In the entries below, find the line with "Definition getLatLngBounds := latLngBounds." and the line with "Definition setMaxZoom (z : float) (s"; give again those lines and every line between them, exactly.

(INPUT)

(** * Pulse library of PycQED: waveform synthesis for AWG channels

    Shallow embedding of
    [modules/measurement/waveform_control/pulse_library.py]
    (classes [MW_IQmod_pulse], [SSB_DRAG_pulse], [Mux_DRAG_pulse]).

    Numeric model: numpy's float arrays are lists of real numbers ([R]);
    rounding, [inf] and [nan] of binary64 are not represented.  Python
    exceptions are the [inl] results of an error monad. *)

From Stdlib Require Import Reals Lra Sorted Ascii SpecFloat.
From stdpp Require Import gmap strings list.

#[local] Open Scope R_scope.

(** ** Exceptions and the error monad *)

Inductive exn : Type :=
| IndexError
| ValueError.

Definition result (A : Type) : Type := (exn + A)%type.

Definition ret {A : Type} (a : A) : result A := inr a.

Definition raise {A : Type} (e : exn) : result A := inl e.

Definition bind {A B : Type} (m : result A) (k : A → result B) : result B :=
  match m with
  | inl e => inl e
  | inr a => k a
  end.

Notation "'let*' x := m 'in' k" := (bind m (λ x, k))
  (at level 10, x pattern, m at level 100, k at level 200).

(** ** One-dimensional numpy arrays *)

Abbreviation array := (list R).

#[local] Instance Rle_decision (x y : R) : Decision (x <= y) := Rle_dec x y.
#[local] Instance Rge_decision (x y : R) : Decision (x >= y) := Rge_dec x y.
#[local] Instance Req_decision : EqDecision R := Req_dec_T.

(** [a[i]] for a non-negative index. *)
Definition getitem {A : Type} (a : list A) (i : nat) : result A :=
  match a !! i with
  | Some x => ret x
  | None => raise IndexError
  end.

(** [a[-1]]. *)
Definition getitem_last {A : Type} (a : list A) : result A :=
  match last a with
  | Some x => ret x
  | None => raise IndexError
  end.

(** [np.where(c)[0]]: the indices at which the boolean array holds. *)
Fixpoint np_where_from (i : nat) (c : list bool) : list nat :=
  match c with
  | [] => []
  | b :: c' =>
      if b then i :: np_where_from (S i) c' else np_where_from (S i) c'
  end.

Definition np_where (c : list bool) : list nat := np_where_from 0 c.

(** [a >= x] and [a <= x], array against scalar. *)
Definition arr_ge (a : array) (x : R) : list bool :=
  map (λ v, bool_decide (v >= x)) a.
(** * The map facade of mbgl: camera, bounds, still images, load state

  A shallow embedding of [mbgl::Map] (map.cpp, map.hpp) and of the state it
  owns through [Map::Impl] (map_impl.hpp), together with the rolling files of
  the action journal, and of the Android classes [Style] and [MapView].

  C++ [double] values are Rocq's primitive binary64 floats, so [INFINITY],
  NaN and division by zero behave as they do in the program.  Methods that
  mutate the map are functions from the state to the new state and the list
  of effects they caused (observer notifications, log records, callback
  invocations, update requests), in the order the code causes them. *)

From stdpp Require Import base option list gmap pretty.
From Stdlib Require Import ZArith Floats Bool String Lia.
From Stdlib Require Uint63.

Local Open Scope Z_scope.

(** ** Doubles *)

Module Dbl.
Local Open Scope float_scope.

Definition INFINITY : float := infinity.

(** [static_cast<double>] of an unsigned integer. *)
Definition of_Z (z : Z) : float := PrimFloat.of_uint63 (Uint63.of_Z z).

Definition isnan (a : float) : bool := negb (a =? a).

(** [std::min(a, b)] is [(b < a) ? b : a], [std::max(a, b)] is
    [(a < b) ? b : a]. *)
Definition std_min (a b : float) : float := if b <? a then b else a.
Definition std_max (a b : float) : float := if a <? b then b else a.

(** Order on doubles as propositions; both fail on NaN. *)
Definition le (a b : float) : Prop := (a <=? b) = true.
Definition lt (a b : float) : Prop := (a <? b) = true.

Definition M_PI : float := 0x1.921fb54442d18p+1.
End Dbl.

(** Helpers of mbgl/math and mbgl/util/math.hpp, which map.cpp includes. *)
Module util.
Local Open Scope float_scope.

(** Modelled from the spec: [util::min] of mbgl/math/minmax.hpp is missing;
    the smaller of two doubles, read as C's [fmin], which ignores a NaN
    operand. *)
Definition min (a b : float) : float :=
  if Dbl.isnan a then b else if Dbl.isnan b then a
  else if a <? b then a else b.

(** Modelled from the spec: [util::max] of mbgl/math/minmax.hpp is missing;
    the larger of two doubles, read as C's [fmax]. *)
Definition max (a b : float) : float :=
  if Dbl.isnan a then b else if Dbl.isnan b then a
  else if b <? a then a else b.

(** Modelled from the spec: [util::clamp] of mbgl/math/clamp.hpp is missing;
    the spec's clamp(z, minZoom, maxZoom), a value limited to a range. *)
Definition clamp (value min_ max_ : float) : float :=
  max min_ (min max_ value).

(** Modelled from the spec: [util::deg2rad] and [util::rad2deg] of
    mbgl/math/angles.hpp are missing; the camera options carry degrees and
    the transform state radians. *)
Definition deg2rad (deg : float) : float := deg * Dbl.M_PI / 180.
Definition rad2deg (rad : float) : float := rad * 180 / Dbl.M_PI.
End util.

(** ** Geometry and option types *)

Module LatLng.
Record t := mk { latitude : float; longitude : float }.
End LatLng.

Module ScreenCoordinate.
Local Open Scope float_scope.
Record t := mk { x : float; y : float }.
Definition plus (a b : t) : t := mk (x a + x b) (y a + y b).
Definition div (a : t) (d : float) : t := mk (x a / d) (y a / d).
End ScreenCoordinate.

Module EdgeInsets.
Record t := mk { top : float; left : float; bottom : float; right : float }.
End EdgeInsets.

Module Size.
(** [uint32_t] width and height. *)
Record t := mk { width : Z; height : Z }.
End Size.

Module LatLngBounds.
Record t := mk { sw : LatLng.t; ne : LatLng.t }.
Definition northwest (b : t) := LatLng.mk (LatLng.latitude (ne b)) (LatLng.longitude (sw b)).
Definition southwest (b : t) := sw b.
Definition southeast (b : t) := LatLng.mk (LatLng.latitude (sw b)) (LatLng.longitude (ne b)).
Definition northeast (b : t) := ne b.
End LatLngBounds.

Module CameraOptions.
(** Every field is optional; [{}] sets none.  Zoom is a zoom level, bearing
    and pitch are degrees. *)
Record t := mk {
  center : option LatLng.t;
  padding : option EdgeInsets.t;
  anchor : option ScreenCoordinate.t;
  zoom : option float;
  bearing : option float;
  pitch : option float
}.

Definition empty : t := mk None None None None None None.

Definition withCenter (o : option LatLng.t) (c : t) : t :=
  mk o (padding c) (anchor c) (zoom c) (bearing c) (pitch c).
Definition withPadding (o : option EdgeInsets.t) (c : t) : t :=
  mk (center c) o (anchor c) (zoom c) (bearing c) (pitch c).
Definition withAnchor (o : option ScreenCoordinate.t) (c : t) : t :=
  mk (center c) (padding c) o (zoom c) (bearing c) (pitch c).
Definition withZoom (o : option float) (c : t) : t :=
  mk (center c) (padding c) (anchor c) o (bearing c) (pitch c).
Definition withBearing (o : option float) (c : t) : t :=
  mk (center c) (padding c) (anchor c) (zoom c) o (pitch c).
Definition withPitch (o : option float) (c : t) : t :=
  mk (center c) (padding c) (anchor c) (zoom c) (bearing c) o.
End CameraOptions.

Module BoundOptions.
(** Zooms are zoom levels, pitches are degrees. *)
Record t := mk {
  bounds : option LatLngBounds.t;
  minZoom : option float;
  maxZoom : option float;
  minPitch : option float;
  maxPitch : option float
}.
End BoundOptions.

(** Identifier of a [std::function] value handed to the map (a still-image
  callback, a transition-finished callback). *)
Definition CallbackId := nat.

(** Time points and durations, in milliseconds. *)
Definition TimePoint := Z.
Definition Duration := Z.

Module AnimationOptions.
Record t := mk {
  duration : option Duration;
  easing : float -> float;
  transitionFinishFn : option CallbackId
}.
End AnimationOptions.

Inductive MapMode := Continuous | Static | Tile.

Definition MapMode_eqb (a b : MapMode) : bool :=
match a, b with
| Continuous, Continuous | Static, Static | Tile, Tile => true
| _, _ => false
end.

(** [MapDebugOptions] is a bit mask, [NoDebug] is 0. *)
Definition MapDebugOptions := Z.
Definition NoDebug : MapDebugOptions := 0.

(** What an [std::exception_ptr] points to; [None] is the null pointer. *)
Inductive Exception :=
| MisuseException (what : string)
| StyleError (what : string).

Definition exception_ptr := option Exception.

Inductive EventSeverity := Debug | Info | Warning | Error.
Inductive Event := General | Setup | Render | ParseStyle | Database.

Inductive CameraChangeMode := Immediate | Animated.

(** [RenderMode] of the renderer observer. *)
Inductive RenderMode := Partial | Full.

(** Everything a call does besides changing the map's own fields. *)
Inductive Effect :=
| Log (severity : EventSeverity) (event : Event) (msg : string)
| Invoke (callback : CallbackId) (error : exception_ptr)
| Finished (callback : CallbackId)
| CameraWillChange (mode : CameraChangeMode)
| CameraIsChanging
| CameraDidChange (mode : CameraChangeMode)
| Update.

(** ** Parameters

    Functions of libm and of the projection code that map.cpp calls are taken
    as parameters, and so is what the spec leaves open or the sources only
    declare: every statement below holds whatever they return. *)

Class Math := {
  (** [util::log2] of mbgl/math/log2.hpp. *)
  log2 : float -> float;
  (** Normalisation of an angle in radians to the half-open turn around 0. *)
  wrapAngle : float -> float
}.

(** ** TransformState *)

Module Camera.
(** The camera of the glossary: center, zoom level, bearing and pitch in
    radians, padding. *)
Record t := mk {
  center : LatLng.t;
  zoom : float;
  bearing : float;
  pitch : float;
  padding : EdgeInsets.t
}.
End Camera.

Module TransformState.
(** Modelled from the spec: class TransformState (mbgl/map/transform_state.hpp)
    is missing.  The camera geometry of section 3: the camera, the viewport
    size, the optional bounds restricting pan, and the configured zoom and
    pitch ranges. *)
Record t := mk {
  camera : Camera.t;
  size : Size.t;
  latLngBounds : option LatLngBounds.t;
  minZoom : float;
  maxZoom : float;
  minPitch : float;
  maxPitch : float
}.

Definition getSize := size.
Definition getZoom (s : t) : float := Camera.zoom (camera s).
Definition getPitch (s : t) : float := Camera.pitch (camera s).
Definition getBearing (s : t) : float := Camera.bearing (camera s).
Definition getLatLngBounds := latLngBounds.
Definition getMinZoom := minZoom.
Definition getMaxZoom := maxZoom.
Definition getMinPitch := minPitch.
Definition getMaxPitch := maxPitch.

(** Modelled from the spec: the constraint setters of section 4.1 update the
    constraint; bringing the camera back into the range is left to the caller
    ([Map::setBounds] tests the current value after the call and jumps). *)
Definition setLatLngBounds (b : LatLngBounds.t) (s : t) : t :=
  mk (camera s) (size s) (Some b) (minZoom s) (maxZoom s) (minPitch s) (maxPitch s).
Definition setMinZoom (z : float) (s : t) : t :=
  mk (camera s) (size s) (latLngBounds s) z (maxZoom s) (minPitch s) (maxPitch s).
Definition setMaxZoom (z : float) (s : t) : t :=
  mk (camera s) (size s) (latLngBounds s) (minZoom s) z (minPitch s) (maxPitch s).
Definition setMinPitch (p : float) (s : t) : t :=
  mk (camera s) (size s) (latLngBounds s) (minZoom s) (maxZoom s) p (maxPitch s).
Definition setMaxPitch (p : float) (s : t) : t :=
  mk (camera s) (size s) (latLngBounds s) (minZoom s) (maxZoom s) (minPitch s) p.

(** Modelled from the spec: every camera written to the state has its zoom and
    its pitch clamped to the configured ranges (section 3: clamping, not
    rejection). *)
Definition setCamera (c : Camera.t) (s : t) : t :=
  mk (Camera.mk (Camera.center c)
                (util.clamp (Camera.zoom c) (minZoom s) (maxZoom s))
                (Camera.bearing c)
                (util.clamp (Camera.pitch c) (minPitch s) (maxPitch s))
                (Camera.padding c))
     (size s) (latLngBounds s) (minZoom s) (maxZoom s) (minPitch s) (maxPitch s).

Section WithMath.
Context `{Math}.

(** Modelled from the spec: [scaleZoom] is the log2-based conversion of
    section 4.1, as [Map::scaleBy] uses it on doubles. *)
Definition scaleZoom (scale : float) : float := log2 scale.
End WithMath.
End TransformState.

Class Projection := {
  (** [Transform::latLngToScreenCoordinate]. *)
  latLngToScreenCoordinate : TransformState.t -> LatLng.t -> ScreenCoordinate.t;
  (** [Transform::screenCoordinateToLatLng]. *)
  screenCoordinateToLatLng : TransformState.t -> ScreenCoordinate.t -> LatLng.t;
  (** The center a camera asks for in a state: the requested or the current
      center, moved for an anchor and clamped into the bounds. *)
  resolveCenter : TransformState.t -> CameraOptions.t -> LatLng.t;
  (** [LayerManager::annotationsEnabled]. *)
  annotationsEnabled : bool;
  (** What the observer and the completion callback see when
      [Transform::cancelTransitions] interrupts a transition whose callback is
      the argument.  Sections 4.2 and 9 leave it open, so it is a parameter
      as well. *)
  cancelled : option CallbackId -> list Effect
}.

(** What [Transform::moveBy] and [Transform::rotateBy] make of the screen
    points they are given (section 4.2): the center the map moves to and the
    bearing, in degrees, it turns to. *)
Class Gestures := {
  movedCenter : TransformState.t -> ScreenCoordinate.t -> LatLng.t;
  rotatedBearing : TransformState.t -> ScreenCoordinate.t -> ScreenCoordinate.t -> float
}.

(** ** Transform *)

Module Transform.
Local Open Scope float_scope.

(** Modelled from the spec: class Transform (mbgl/map/transform.hpp) is
    missing.  A transition stores its start time, its duration, the camera it
    started from, the camera it ends in, the easing curve and the callback to
    run when it ends (sections 4.2 and 9). *)
Record Transition := mkTransition {
  startTime : TimePoint;
  duration : Duration;
  source : Camera.t;
  target : Camera.t;
  easing : float -> float;
  transitionFinishFn : option CallbackId
}.

(** Modelled from the spec: the fields of Transform in section 3, one state,
    the gesture flag and the handle of the active transition: at most one
    transition exists at a time. *)
Record t := mk {
  state : TransformState.t;
  gestureInProgress : bool;
  transition : option Transition
}.

Definition getState := state.
Definition getZoom (tr : t) : float := TransformState.getZoom (state tr).
Definition getPitch (tr : t) : float := TransformState.getPitch (state tr).
Definition getBearing (tr : t) : float := TransformState.getBearing (state tr).
Definition isGestureInProgress := gestureInProgress.
Definition inTransition (tr : t) : bool :=
  match transition tr with Some _ => true | None => false end.

(** Modelled from the spec: the constructor [Transform(const TransformState&)]
    that map.cpp uses for its shallow copies: the state, no gesture, no
    transition, no observer. *)
Definition of_state (s : TransformState.t) : t := mk s false None.

Definition withState (f : TransformState.t -> TransformState.t) (tr : t) : t :=
  mk (f (state tr)) (gestureInProgress tr) (transition tr).

Definition setLatLngBounds (b : LatLngBounds.t) : t -> t :=
  withState (TransformState.setLatLngBounds b).
Definition setMinZoom (z : float) : t -> t :=
  withState (TransformState.setMinZoom z).
Definition setMaxZoom (z : float) : t -> t :=
  withState (TransformState.setMaxZoom z).
(** Modelled from the spec: the pitch setters of Transform are missing; pitch
    limits arrive in degrees and are kept in radians ([Map::getBounds] converts
    them back). *)
Definition setMinPitch (p : float) : t -> t :=
  withState (TransformState.setMinPitch (util.deg2rad p)).
Definition setMaxPitch (p : float) : t -> t :=
  withState (TransformState.setMaxPitch (util.deg2rad p)).

Definition setGestureInProgress (b : bool) (tr : t) : t :=
  mk (state tr) b (transition tr).
(** How a call ends. *)
Inductive completion (A : Type) : Type :=
  | Return (a : A)
  | Throw (e : exn).
Arguments Return {A} a.
Arguments Throw {A} e.

(** [z.Schema]: the capability [parse], which returns the validated value
    or throws. *)
Record Schema : Type := { parse : value -> completion value }.

(** A reference to a sibling step; [run] hands them on untouched. *)
Definition ref : Type := nat.

Module RunStepArgs.
Record t : Type := mk { steps : list ref; inputs : obj }.
End RunStepArgs.
Abbreviation RunStepArgs := RunStepArgs.t.

(** ** The step object *)

(** The fields of a [Step] instance. *)
Record Step : Type := {
  name : string;
  outputMap : option (gmap string string);
  inputsSchema : option Schema;
  outputsSchema : option Schema;
  calls : list obj
}.

(** What the logger is sent: the level and template of each message of
    [Step.ts], with the interpolated data kept as data. *)
Inductive LogEntry : Type :=
  | info_running_step (step_name : string) (args : RunStepArgs)
  | debug_recorded_call (call : obj) (step_name : string)
  | debug_preprocessed (inputs : obj)
  | debug_postprocessed (inputs outputs : obj)
  | debug_serializing (step_name : string) (call : option obj)
  | debug_validating (candidate : value) (schema : option Schema).

(** The abstract members: the delegated computation and the
    step-specific metadata.  [World] is whatever the concrete step owns
    or reaches (its own fields, a backend); the delegated computation may
    change it and may throw.  It is given its arguments and that world:
    it does not write to the fields the base class declares, nor into
    the records it is handed.  The metadata is read off the step and the
    world. *)
Class Concrete (World : Type) : Type := {
  _run : RunStepArgs -> World -> completion obj * World;
  _serialize : Step -> World -> obj
}.

(** The state a method call runs in. *)
Record Machine (World : Type) : Type := {
  this : Step;
  world : World;
  log : list LogEntry
}.
Arguments this {World} _.
Arguments world {World} _.
Arguments log {World} _.

(** ** Methods as state transformers that may throw *)

Definition M (World A : Type) : Type :=
  Machine World -> completion A * Machine World.

Section Monad.

Context {World : Type}.

Definition ret {A} (a : A) : M World A := fun st => (Return a, st).

(** A throw abandons the rest and keeps the state reached so far. *)
Definition bind {A B} (m : M World A) (k : A -> M World B) : M World B :=
  fun st =>
    match m st with
    | (Return a, st') => k a st'
    | (Throw e, st') => (Throw e, st')
    end.

Definition throw {A} (e : exn) : M World A := fun st => (Throw e, st).

Definition get_this : M World Step := fun st => (Return (this st), st).

Definition put_this (s : Step) : M World unit :=
  fun st => (Return tt, {| this := s; world := world st; log := log st |}).

Definition logger (entry : LogEntry) : M World unit :=
  fun st =>
    (Return tt,
     {| this := this st; world := world st; log := log st ++ [entry] |}).

End Monad.

#[global] Instance M_ret {World} : MRet (M World) := @ret World.
#[global] Instance M_bind {World} : MBind (M World) :=
  fun A B k m => bind m k.

(** Field assignments [this.f = x]. *)
Definition set_inputsSchema (x : option Schema) (s : Step) : Step :=
  {| name := name s; outputMap := outputMap s; inputsSchema := x;
     outputsSchema := outputsSchema s; calls := calls s |}.

Definition set_outputsSchema (x : option Schema) (s : Step) : Step :=
  {| name := name s; outputMap := outputMap s; inputsSchema := inputsSchema s;
     outputsSchema := x; calls := calls s |}.

Definition set_calls (x : list obj) (s : Step) : Step :=
  {| name := name s; outputMap := outputMap s; inputsSchema := inputsSchema s;
     outputsSchema := outputsSchema s; calls := x |}.

(** A string is truthy unless it is empty. *)
Definition truthy_string (s : string) : bool := negb (String.eqb s "").

(** ** Plain objects under reads and assignments

    [o[key]] and [o[key] = value] on an object created by a literal go
    through [Object.prototype]: a read of a key the object does not own
    finds the member of that name, and an assignment to [__proto__]
    reaches the inherited setter. *)

Module Plain.

(** What [Object.prototype] holds under a name: a built-in function, or
    the accessor [__proto__]. *)
Inductive member : Type :=
  | Builtin (function_name : string)
  | Accessor.

(** The methods of [Object.prototype], each a function of its own
    name. *)
Definition methods : list string :=
  ["__defineGetter__"; "__defineSetter__"; "hasOwnProperty";
   "__lookupGetter__"; "__lookupSetter__"; "isPrototypeOf";
   "propertyIsEnumerable"; "toString"; "valueOf"; "toLocaleString"].

(** The member of [Object.prototype] named [key]; [constructor] is the
    function [Object]. *)
Definition inherited (key : string) : option member :=
  if String.eqb key "constructor" then Some (Builtin "Object")
  else if String.eqb key "__proto__" then Some Accessor
  else if existsb (String.eqb key) methods then Some (Builtin key)
  else None.

(** What a read [o[key]] gives, for an object whose own properties are
    strings. *)
Inductive looked_up : Type :=
  | Own (s : string)
  | Member (mb : member)
  | Missing.

(** [o[key]]: the own property, else the inherited member, else
    [undefined]. *)
Definition read (o : gmap string string) (key : string) : looked_up :=
  match o !! key with
  | Some s => Own s
  | None =>
      match inherited key with
      | Some mb => Member mb
      | None => Missing
      end
  end.

(** Truthiness: a string unless empty, every function and object. *)
Definition truthy (x : looked_up) : bool :=
  match x with
  | Own s => truthy_string s
  | Member _ => true
  | Missing => false
  end.

(** The property key a value stands for when used as [o[x]]: a string
    is itself; a built-in function is its source text, as Node prints
    it; the accessor [__proto__] reads as [Object.prototype], whose
    string is [[object Object]]. *)
Definition to_key (x : looked_up) : string :=
  match x with
  | Own s => s
  | Member (Builtin f) => "function " ++ f ++ "() { [native code] }"
  | Member Accessor => "[object Object]"
  | Missing => "undefined"
  end.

(End INPUT)

[REPLY TO THE EXERCISE]:
Definition getLatLngBounds := latLngBounds.
Definition getMinZoom := minZoom.
Definition getMaxZoom := maxZoom.
Definition getMinPitch := minPitch.
Definition getMaxPitch := maxPitch.

(** Modelled from the spec: the constraint setters of section 4.1 update the
    constraint; bringing the camera back into the range is left to the caller
    ([Map::setBounds] tests the current value after the call and jumps). *)
Definition setLatLngBounds (b : LatLngBounds.t) (s : t) : t :=
  mk (camera s) (size s) (Some b) (minZoom s) (maxZoom s) (minPitch s) (maxPitch s).
Definition setMinZoom (z : float) (s : t) : t :=
  mk (camera s) (size s) (latLngBounds s) z (maxZoom s) (minPitch s) (maxPitch s).
Definition setMaxZoom (z : float) (s : t) : t :=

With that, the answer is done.